If the movie was called "Moon of the Sword Master," then yes, I would expect nothing but a string of incredibly slick and elaborately choreographed sword fights. This movie on the other hand was about a variety of other (though common) martial arts storylines: honor, loyalty to state vs. loyalty to friends, etc. In that respect, it was somewhat by the numbers, but it still went somewhere else.

Though the murder-mystery aspect of the movie was left aside after the first third of the movie, it served as a good grabber. Furthermore, it set up the first move in a series of good character transitions. At first, Yun (aka. The Human Butcher, see I had a point for bringing that up) appears to be our hero. In doesn't take long after he's assigned to protect the remaining officials, when he lets known his "let them die" attitude. Not terribly heroic. In fact, he seems to become a harder and harder man to like in some respects.

As the story goes on, and more of the past is revealed it appears that the assassin, Choi, could be our hero after the officials aren't exactly portrayed as the most likeable folks either. Then again, we're never quite given enough screen time with Choi for his character to overshadow Yun. That's important, but we'll get back to that.
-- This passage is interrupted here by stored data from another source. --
(** The array while it grows: NULL, or with room. *)
Definition room (b : btf) : Prop :=
  (types b = [] ∧ nr_types b = 0 ∧ types_size b = 0) ∨
  (Z.of_nat (length (types b)) = nr_types b + 1 ∧ nr_types b < types_size b ≤ 2 * nr_types b + 32 ∧ types b !! O = Some VoidType).

Definition null_types (b : btf) : bool := types_size b =? 0.
Definition block (b : bool) : Z := if b then 1 else 0.

Section parsing.
Context {K : Type} `{MemLaws K}.

Lemma add_type_spec b t (k : K) :
  room b → 0 ≤ nr_types b < 2 ^ 29 →
  wp (btf_add_type b t) (λ r k', ∃ err b', r = Ok (err, b') ∧
    data b' = data b ∧ strings b' = strings b ∧ data_size b' = data_size b ∧ btf_fd b' = btf_fd b ∧
    blocks k' + block (null_types b') = blocks k + block (null_types b) ∧
    ((err = - ENOMEM ∧ b' = b) ∨
     (err = 0 ∧ room b' ∧ nr_types b' = nr_types b + 1 ∧ types b' = (if null_types b then [VoidType] else types b) ++ [t]))) k.
Proof.
  intros Hroom Hnr. unfold btf_add_type. apply wp_bind.
  destruct (Z.ltb_spec (u32 (types_size b - nr_types b)) 2) as [Hfull|Hfree].
  - destruct (Z.eqb_spec (types_size b) BTF_MAX_NR_TYPES) as [E|_]; [exfalso; destruct Hroom as [(_ & _ & Hz)|(_ & Hs & _)]; unfold BTF_MAX_NR_TYPES in *; lia|].
    set (size := Z.min BTF_MAX_NR_TYPES (u32 (types_size b + Z.max (Z.shiftr (types_size b) 2) 16))).
    assert (nr_types b + 2 ≤ size ≤ 2 * (nr_types b + 1) + 30) as Hsize.
    { assert (0 ≤ types_size b < 2 ^ 31 ∧ types_size b ≤ nr_types b + 1 ∧ nr_types b ≤ types_size b) as Hb.
      { revert Hfull. unfold u32. destruct Hroom as [(_ & -> & ->)|(_ & Hs & _)]; [intros _; lia|]. rewrite Z.mod_small by lia. lia. }
      unfold size, BTF_MAX_NR_TYPES. rewrite Z.shiftr_div_pow2 by lia.
      assert (0 ≤ types_size b / 2 ^ 2 ≤ types_size b) by dlia. rewrite u32_small by dlia. dlia. }
    apply wp_bind, wp_call. intros ok k' E.
    assert (blocks k' = blocks k + block (ok && null_types b)) as Hk.
    { revert E. unfold null_types. destruct (types_size b =? 0); cbn [negb]; intros E.
      - pose proof (malloc_blocks (8 * size) k) as Hm. rewrite E in Hm. cbn in Hm. destruct ok; cbn; lia.
      - pose proof (realloc_blocks (8 * size) k) as Hm. rewrite E in Hm. cbn in Hm. destruct ok; cbn; lia. }
    destruct ok; cbn [negb andb] in *; apply wp_ret.
    + cbn [Z.eqb negb with_types nr_types types_size types]. rewrite u32_small by lia.
      destruct (Z.leb_spec size (nr_types b + 1)); [lia|]. apply wp_ret. eexists _, _. split; [reflexivity|].
      cbn [data strings data_size btf_fd with_types]. do 4 (split; [done|]).
      unfold null_types at 1. cbn [types_size with_types]. rewrite (proj2 (Z.eqb_neq _ _)) by lia. cbn [block].
      split; [unfold null_types in *; destruct (types_size b =? 0); cbn [block] in *; lia|]. right. split; [done|].
      assert ((if nr_types b =? 0 then [VoidType] else types b) = (if null_types b then [VoidType] else types b)) as Et.
      { unfold null_types. destruct Hroom as [(-> & -> & ->)|(Hlt & Hs & Hv)]; [done|].
        rewrite (proj2 (Z.eqb_neq (types_size b) 0)) by lia. destruct (Z.eqb_spec (nr_types b) 0) as [E0|]; [|done].
        destruct (types b) as [|v [|]]; cbn in *; try lia. by injection Hv as ->. }
      rewrite Et. split; [|done]. right. cbn [types nr_types types_size with_types]. rewrite length_app. cbn [length].
      unfold null_types in *. destruct Hroom as [(E1 & E2 & E3)|(Hlt & Hs & Hv)]; [rewrite E3, E2; cbn; split; [done|]; split; [lia|done]|].
      rewrite (proj2 (Z.eqb_neq (types_size b) 0)) in * by lia. split; [lia|]. split; [lia|]. by apply lookup_app_l_Some.
    + apply wp_ret. eexists _, _. split; [reflexivity|]. do 4 (split; [done|]). split; [unfold block in *; cbn in Hk; lia|]. by left.
  - apply wp_ret. cbn [Z.eqb negb].
    assert (types_size b ≠ 0 ∧ nr_types b + 2 ≤ types_size b) as [Hnz Hle].
    { revert Hfree. unfold u32. destruct Hroom as [(_ & -> & ->)|(_ & Hs & _)]; [done|]. rewrite Z.mod_small by lia. lia. }
    rewrite u32_small by lia. destruct (Z.leb_spec (types_size b) (nr_types b + 1)); [lia|]. apply wp_ret.
    eexists _, _. split; [reflexivity|]. cbn [data strings data_size btf_fd with_types]. do 4 (split; [done|]).
    unfold null_types. cbn [types_size with_types types]. rewrite (proj2 (Z.eqb_neq (types_size b) 0)) by done.
    split; [done|]. right. split; [done|]. split; [|done].
    destruct Hroom as [(_ & _ & Hz)|(Hlt & Hs & Hv)]; [done|]. right. cbn [types nr_types types_size with_types].
    rewrite length_app. cbn [length]. split; [lia|]. split; [lia|]. by apply lookup_app_l_Some.
Qed.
Like many martial arts flicks of the past, in fact most 60's/70's genre flicks (ie. Spaghetti's), we're slowly given the story of the past until that final moment where we see the great transition that brought these characters to where they are now. Ok, nothing new there, but handled in the right way, it's still anything but stale. What sold me on this was again the character study. When the moment comes when that aforemention past transition comes, you suddenly understand Yun. Again, and I don't wanna give you all the details, it wasn't the newest plot point in the world...but it dragged me in. I've just rarely seen a character set up so intensely.
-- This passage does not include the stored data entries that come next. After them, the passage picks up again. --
Fixpoint relocate_each (rs : list reloc_desc) (prog : bpf_program) (obj : bpf_object) : io K (Z * bpf_program) :=
  match rs with
  | [] => mret (0, with_insns (insns prog) (main_prog_cnt prog) [] prog)
  | r :: rs =>
      '(err, prog) ← match relo r with
                     | RELO_CALL => bpf_program__reloc_text prog obj r
                     | _ => pure_res (relocate_map prog obj r)
                     end;
      if negb (err =? 0) then mret (err, prog) else relocate_each rs prog obj
  end.
Definition bpf_program__relocate (prog : bpf_program) (obj : bpf_object) : io K (Z * bpf_program) :=
  relocate_each (relocs prog) prog obj.

(** The loop over the programs, which sees those before as they are now; [n] programs are left from [i] on. *)
Fixpoint relocate_from (n i : nat) (obj : bpf_object) : io K (Z * bpf_object) :=
  match n with
  | O => mret (0, obj)
  | S n =>
      prog ← pure_res (or_fault (programs obj !! i) OutOfBounds);
      '(err, prog) ← bpf_program__relocate prog obj;
      let obj := with_programs (<[i := prog]> (programs obj)) obj in
      if negb (err =? 0) then mret (err, obj) else relocate_from n (S i) obj
  end.
Definition bpf_object__relocate (obj : bpf_object) : io K (Z * bpf_object) := relocate_from (length (programs obj)) 0 obj.

(** ** Loading *)

Section load.
Variable fuel : nat.

(** retry_load: with a buffer twice as long while the log does not fit.  The descriptor,
    or whether the log has text, and [errno]. *)
Fixpoint load_retry (n : nat) (attr : load_attr) (log_buf_size : Z) : io K (Z + bool * Z) :=
  has ← call o_alloc;
  '(ret, text) ← call (o_load_program attr has log_buf_size);
  if 0 <=? ret then mret (inl ret)
  else
    e ← ask oerrno;
    if e =? ENOSPC then
      match n with O => pure_res (Err OutOfFuel) | S n => load_retry n attr (s32 (Z.shiftl log_buf_size 1)) end
    else mret (inr (has && text, e)).

(** [prog_ifindex] is stored first, and [attach_btf_id] over it. *)
Definition program_attr (prog : bpf_program) (obj : bpf_object) (insns : list bpf_insn) : load_attr :=
  LoadAttr (p_type prog) (p_expected_attach_type prog) (if cap_name obj then Some (p_name prog) else None) insns
    (license obj) (kern_version obj) (attach_btf_id prog) 0 (log_level prog) (prog_flags prog).

Definition as_kprobe (a : load_attr) : load_attr :=
  LoadAttr BPF_PROG_TYPE_KPROBE 0 (la_name a) (la_insns a) (la_license a) (la_kern_version a) (la_ifindex_or_btf_id a)
    (la_prog_btf_fd a) (la_log_level a) (la_prog_flags a).

(** The error, and the descriptor when it is 0. *)
Definition load_program (prog : bpf_program) (obj : bpf_object) : io K (Z * Z) :=
  match insns prog with
  | None | Some [] => mret (- EINVAL, -1)
  | Some l =>
      let attr := program_attr prog obj l in
      r ← load_retry fuel attr BPF_LOG_BUF_SIZE;
      match r with
      | inl fd => mret (0, fd)
      | inr (text, e) =>
          if (text : bool) then mret (- LIBBPF_ERRNO__VERIFY, -1)
          else if BPF_MAXINSNS <=? Z.of_nat (length l) then mret (- LIBBPF_ERRNO__PROG2BIG, -1)
          else if negb (p_type prog =? BPF_PROG_TYPE_KPROBE) then
            '(fd, _) ← call (o_load_program (as_kprobe attr) false 0);
            if 0 <=? fd then _ ← call (o_close fd); mret (- LIBBPF_ERRNO__PROGTYPE, -1) else mret (- e, -1)
          else mret (- e, -1)
      end
  end.

(** Without a preprocessor. *)
Definition bpf_program__load (prog : bpf_program) (obj : bpf_object) : io K (Z * bpf_program) :=
  r ← match fds prog with
      | Some l => if nr prog <? 0 then ok ← call o_alloc; mret (if ok : bool then Some (1, [-1]) else None)
                  else mret (Some (nr prog, l))
      | None => ok ← call o_alloc; mret (if ok : bool then Some (1, [-1]) else None)
      end;
  match r with
  | None => mret (- ENOMEM, prog)
  | Some (n, l) =>
      '(err, fd) ← load_program prog obj;
      l ← (if err =? 0 then match l with [] => pure_res (Err OutOfBounds) | _ :: l => mret (fd :: l) end else mret l);
      mret (err, with_insns None (main_prog_cnt prog) (relocs prog) (with_fds n (Some l) prog))
  end.

Fixpoint load_progs_from (done todo : list bpf_program) (obj : bpf_object) (level : Z) : io K (Z * list bpf_program) :=
  match todo with
  | [] => mret (0, done)
  | prog :: todo =>
      if bpf_program__is_function_storage prog obj then load_progs_from (done ++ [prog]) todo obj level
      else
        let prog := with_load_args (prog_ifindex prog) (Z.lor (log_level prog) level) (prog_flags prog) prog in
        '(err, prog) ← bpf_program__load prog obj;
        if negb (err =? 0) then mret (err, done ++ prog :: todo) else load_progs_from (done ++ [prog]) todo obj level
  end.
Definition bpf_object__load_progs (obj : bpf_object) (level : Z) : io K (Z * bpf_object) :=
  '(err, l) ← load_progs_from [] (programs obj) obj level; mret (err, with_programs l obj).

(** The first [n] descriptors. *)
Fixpoint close_fds (n : nat) (l : list Z) : io K unit :=
  match n, l with
  | O, _ => mret tt
  | S _, [] => pure_res (Err OutOfBounds)
  | S n, fd :: l => _ ← zclose fd; close_fds n l
  end.

Definition bpf_program__unload (prog : bpf_program) : io K bpf_program :=
  _ ← (if 0 <? nr prog then l ← pure_res (or_fault (fds prog) NullDeref); close_fds (Z.to_nat (nr prog)) l else mret tt);
  mret (with_fds (-1) None prog).

Fixpoint unload_programs (l : list bpf_program) : io K (list bpf_program) :=
  match l with
  | [] => mret []
  | prog :: l => prog ← bpf_program__unload prog; l ← unload_programs l; mret (prog :: l)
  end.

Definition bpf_object__unload (obj : bpf_object) : io K bpf_object :=
  l ← close_maps (maps obj); ps ← unload_programs (programs obj); mret (with_programs ps (with_maps l obj)).

(** out: what was pinned by itself is not any more. *)
Fixpoint unpin_auto (l : list bpf_map) : io K (list bpf_map) :=
  match l with
  | [] => mret []
  | map :: l =>
      map ← (if pinned map && negb (reused map) then '(_, map) ← bpf_map__unpin map None; mret map else mret map);
      l ← unpin_auto l; mret (map :: l)
  end.

Definition load_failed (err : Z) (obj : bpf_object) : io K (Z * bpf_object) :=
  l ← unpin_auto (maps obj); obj ← bpf_object__unload (with_maps l obj); mret (err, obj).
For instance, a similar thing is at work in Once Upon a Time in the West with Charles Bronson. Bronson, at first, doesn't act all that heroic, and he's often given ominous overtones (for that matter so is Robard's character, Cheyenne). Nonetheless, unlike Yun, Bronson is never as completely unlikeable. You can't quite figure him out, but he's never portrayed as a straight up @$$hole. This movie does set up it's main character in exactly that way, only to show you what made him the monster he became.

If anything was throwaway in the movie, it was the requisite love interest. It's a fast and cheap way to give some characters a little more dimensionality. Sword in the Moon tries to integrate the relationship into the plot, but you could still have the basic movie without it. At the very least, it doesn't drag on and on for no apparent reason (as compared to the middle third of Crouching Tiger, Hidden Dragon where I couldn't have cared less about our two young lovers).

My only other complaint has to do with the sort of Butch Cassidy nature of the ending. Granted I'm sort of giving something away by even saying that, but I think you'd still have to see it to know how it would get to that point. In any event, it's more a problem with pacing the ending so that there was a little more of a climax before it went out that way.

In the end, a lot of previous review gave the movie a mediocre to bum rap which I didn't think it deserved. It was similar to the reception of Wong Kar Wai's Ashes of Time (ie. a lot of the same complaints, particularly about the fight scenes), where again, I thought "But you're missing the point if that's what you thought it was about." Now if it's all because you were mislead by marketing or advertising, then I understand the problem (and I say "Damn them, for fooling you"). However, you can't go into any Asian flick without expecting a little melodrams, and with the Koreans, I will guarantee it. Even the comedies, half the time, someone dies. A pretty good rule of thumg to remember is: Samurai movies - sometimes movies filled with guys with swords had nothing to do with bad @$$ action scenes.

In the end, Sword in the Moon was a fine film. Not the next classic martial arts movie, but definitely one of the better if only because it went for character development in what is often and overworked and underdeveloped genre.

Human Butcher. How about that.

I realize that one day, I need to talk about comics again. I will. Promise.